##### Data #####

(* ===== verification/CompactionRows.v ===== *)
(** The rows compaction reads and what the merge makes of them: [CompactionRow] of
    [sstable/reader/compaction_row.rs], [build_compaction_row_data] and the row timestamp
    of [row_decoder/compaction.rs] and [partition_driver.rs], and the conversion to merge
    entries of [merge/producer_iter_convert.rs]. *)

From S2P Require Import Prelude Values Keys MergeModel Mutation Cells Columns Rows.

Open Scope Z_scope.

(** ** The carrier *)

Inductive CompactionBound :=
| CInclusive (columns : list (string * Value))
| CExclusive (columns : list (string * Value))
| CBottom
| CTop.

Record SimpleCell := mkSimpleCell {
  sc_column : string;
  sc_value : Value;
  sc_timestamp : Z;
  sc_ttl : option Z;
  sc_local_deletion_time : option Z;
}.

Record ComplexColumn := mkComplexColumn {
  cc_column : string;
  cc_complex_deletion : option (Z * Z);
  cc_elements : list ComplexElement;
  cc_collapsed_value : Value;
}.

Inductive CompactionRowData :=
| CRangeMarker (start stop : CompactionBound) (deletion_time local_deletion_time : Z)
| CPartitionDelete (deletion_time local_deletion_time : Z)
| CTombstone (deletion_time local_deletion_time : Z) (clustering : list (string * Value))
| CLive (simple : list SimpleCell) (complex : list ComplexColumn) (row_deletion : option (Z * Z))
    (row_liveness : RowLiveness).

Record CompactionRow := mkCompactionRow {
  cr_key : list Z;
  cr_row_timestamp : Z;
  cr_row_data : CompactionRowData;
}.

(** ** From a parsed row *)

Definition is_row_tombstone (h : RowHeader) : bool := is_some (rh_local_deletion_time h).

Definition saturating_mul_i64 (a b : Z) : Z := Z.max i64_MIN (Z.min i64_MAX (a * b)).

Definition row_tombstone_deletion_time (h : RowHeader) : Z :=
  match rh_marked_for_delete_at h with
  | Some ts => ts
  | None => from_option (fun s => saturating_mul_i64 s 1000000) 0 (rh_local_deletion_time h)
  end.

Definition header_liveness (h : RowHeader) : RowLiveness :=
  mkRowLiveness (is_some (rh_timestamp h)) (rh_liveness_expires_at_seconds h) (rh_timestamp h).

(** The liveness timestamp, else the time of the deletion. *)
Definition row_write_timestamp (h : RowHeader) : Z :=
  match rh_timestamp h with
  | Some t => t
  | None => if is_row_tombstone h then row_tombstone_deletion_time h else 0
  end.

(** [a.column.cmp(&b.column)] *)
Definition by_name {A} (name : A -> string) (a b : A) : comparison := String.compare (name a) (name b).

Definition simple_cell (cell_meta : option (gmap string CellWriteMetadata)) (row_ts : Z)
    (cell : string * Value) : SimpleCell :=
  match cell_meta ≫= (fun m => m !! cell.1) with
  | Some meta =>
      mkSimpleCell cell.1 cell.2 (cwm_write_timestamp_micros meta)
        ((fun e => as_u32 (ce_ttl_seconds e)) <$> cwm_expiration meta)
        ((fun e => as_i32 (as_u32 (ce_expires_at_seconds e))) <$> cwm_expiration meta)
  | None => mkSimpleCell cell.1 cell.2 row_ts None None
  end.

Definition in_primary_key (schema : TableSchema) (name : string) : bool :=
  is_partition_key schema name || is_clustering_key schema name.

(** A column's value among the cells, one for each clustering column or none at all. *)
Fixpoint clustering_pairs (keys : list ClusteringColumn) (find : string -> option Value) :
    option (list (string * Value)) :=
  match keys with
  | [] => Some []
  | ck :: keys =>
      v ← find (cc_name ck);
      rest ← clustering_pairs keys find;
      Some ((cc_name ck, v) :: rest)
  end.

Definition find_simple (simple : list SimpleCell) (name : string) : option Value :=
  sc_value <$> List.find (fun c => bool_decide (sc_column c = name)) simple.

Definition build_compaction_row_data (cells : list (string * Value))
    (cell_meta : option (gmap string CellWriteMetadata)) (complex : CompactionComplexColumns)
    (h : RowHeader) (row_ts : Z) (schema : TableSchema) : CompactionRowData :=
  let row_deletion := if is_row_tombstone h
                      then Some (row_tombstone_deletion_time h, default 0 (rh_local_deletion_time h))
                      else None in
  let complex_cols :=
    sort_by (by_name cc_column)
      (map (fun '(column, (complex_deletion, elements, value)) =>
              mkComplexColumn column complex_deletion elements value) (map_to_list complex)) in
  let simple_cells :=
    sort_by (by_name sc_column)
      (map (simple_cell cell_meta row_ts)
         (List.filter (fun c => negb (existsb (fun cx => bool_decide (cc_column cx = c.1)) complex_cols)) cells)) in
  let live := CLive simple_cells complex_cols row_deletion (header_liveness h) in
  match row_deletion with
  | Some (deletion_time, ldt) =>
      let has_simple_data := existsb (fun c => negb (in_primary_key schema (sc_column c))) simple_cells in
      let has_complex_data :=
        existsb (fun c => negb (is_empty (cc_elements c)) || is_some (cc_complex_deletion c)) complex_cols in
      if negb has_simple_data && negb has_complex_data
      then CTombstone deletion_time ldt
             (default [] (clustering_pairs (clustering_keys schema) (find_simple simple_cells)))
      else live
  | None => live
  end.

(** ** To merge entries *)

Definition compaction_bound_to_mutation (bound : CompactionBound) : ClusteringBound :=
  match bound with
  | CInclusive columns => Inclusive columns
  | CExclusive columns => Exclusive columns
  | CBottom => Bottom
  | CTop => Top
  end.

Definition find_pair (columns : list (string * Value)) (name : string) : option Value :=
  snd <$> List.find (fun c => bool_decide (c.1 = name)) columns.

Definition extract_clustering_key_from_compaction (row_data : CompactionRowData) (schema : TableSchema) :
    option ClusteringKey :=
  if is_empty (clustering_keys schema) then None
  else
    match row_data with
    | CLive simple _ _ _ => clustering_pairs (clustering_keys schema) (find_simple simple)
    | CTombstone _ _ clustering =>
        if is_empty clustering then None
        else clustering_pairs (clustering_keys schema) (find_pair clustering)
    | CRangeMarker _ _ _ _ | CPartitionDelete _ _ => None
    end.

Definition simple_to_cell (c : SimpleCell) : CellData :=
  mkCellData (sc_column c) (sc_value c) (sc_timestamp c) (sc_ttl c) None (sc_local_deletion_time c)
    false false false.

Definition element_to_cell (column : string) (e : ComplexElement) : CellData :=
  mkCellData column
    (if ce_is_deleted e
     then Tombstone (mkTombstoneInfo (ce_timestamp e) CellTombstone
                       (default 0 (ce_local_deletion_time e)) None None None)
     else default Null (ce_value e))
    (ce_timestamp e) (ce_ttl e) (Some (ce_cell_path e)) (ce_local_deletion_time e) true
    (ce_is_deleted e) (ce_has_empty_value e).

Definition compaction_row_data_to_row_data (row_data : CompactionRowData) :
    RowData * list ComplexDeletion * option (Z * Z) * RowLiveness :=
  match row_data with
  | CTombstone deletion_time ldt _ => (RTombstone deletion_time ldt, [], None, liveness_default)
  | CLive simple complex row_deletion row_liveness =>
      (Live (map simple_to_cell simple
             ++ flat_map (fun col => map (element_to_cell (cc_column col)) (cc_elements col)) complex),
       omap (fun col => (fun '(mfda, ldt) => mkComplexDeletion (cc_column col) mfda ldt)
                          <$> cc_complex_deletion col) complex,
       row_deletion, row_liveness)
  | CRangeMarker _ _ _ _ | CPartitionDelete _ _ => (Live [], [], None, liveness_default)
  end.

Definition build_merge_entry (run_index : Z) (row : CompactionRow) (schema : TableSchema) : MergeEntry :=
  let decorated_key := from_key_bytes (cr_key row) in
  match cr_row_data row with
  | CPartitionDelete deletion_time ldt =>
      with_partition_deletion
        (entry_new run_index decorated_key None deletion_time (RTombstone deletion_time ldt))
        (deletion_time, ldt)
  | CRangeMarker start stop deletion_time ldt =>
      with_range_deletion (entry_new run_index decorated_key None deletion_time (Live []))
        (mkRangeTombstone (compaction_bound_to_mutation start) (compaction_bound_to_mutation stop)
           deletion_time ldt)
  | row_data =>
      let clustering_key := extract_clustering_key_from_compaction row_data schema in
      let '(rd, complex_deletions, row_deletion, row_liveness) :=
        compaction_row_data_to_row_data row_data in
      let entry := with_row_liveness
                     (entry_new run_index decorated_key clustering_key (cr_row_timestamp row) rd)
                     row_liveness in
      let entry := if is_empty complex_deletions then entry
                   else with_complex_deletions entry complex_deletions in
      match row_deletion with
      | Some (deletion_time, ldt) => with_row_deletion entry deletion_time ldt
      | None => entry
      end
  end.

#####

*Work to be completed:* Go through the listing above and write out exactly the lines starting with the one holding "(** ** The carrier *)" and running through the one holding "mkRowLiveness (is_some (rh_timestamp", ends included, and no others.

*Task answer:*
(** ** The carrier *)

Inductive CompactionBound :=
| CInclusive (columns : list (string * Value))
| CExclusive (columns : list (string * Value))
| CBottom
| CTop.

Record SimpleCell := mkSimpleCell {
  sc_column : string;
  sc_value : Value;
  sc_timestamp : Z;
  sc_ttl : option Z;
  sc_local_deletion_time : option Z;
}.

Record ComplexColumn := mkComplexColumn {
  cc_column : string;
  cc_complex_deletion : option (Z * Z);
  cc_elements : list ComplexElement;
  cc_collapsed_value : Value;
}.

Inductive CompactionRowData :=
| CRangeMarker (start stop : CompactionBound) (deletion_time local_deletion_time : Z)
| CPartitionDelete (deletion_time local_deletion_time : Z)
| CTombstone (deletion_time local_deletion_time : Z) (clustering : list (string * Value))
| CLive (simple : list SimpleCell) (complex : list ComplexColumn) (row_deletion : option (Z * Z))
    (row_liveness : RowLiveness).

Record CompactionRow := mkCompactionRow {
  cr_key : list Z;
  cr_row_timestamp : Z;
  cr_row_data : CompactionRowData;
}.

(** ** From a parsed row *)

Definition is_row_tombstone (h : RowHeader) : bool := is_some (rh_local_deletion_time h).

Definition saturating_mul_i64 (a b : Z) : Z := Z.max i64_MIN (Z.min i64_MAX (a * b)).

Definition row_tombstone_deletion_time (h : RowHeader) : Z :=
  match rh_marked_for_delete_at h with
  | Some ts => ts
  | None => from_option (fun s => saturating_mul_i64 s 1000000) 0 (rh_local_deletion_time h)
  end.

Definition header_liveness (h : RowHeader) : RowLiveness :=
  mkRowLiveness (is_some (rh_timestamp h)) (rh_liveness_expires_at_seconds h) (rh_timestamp h).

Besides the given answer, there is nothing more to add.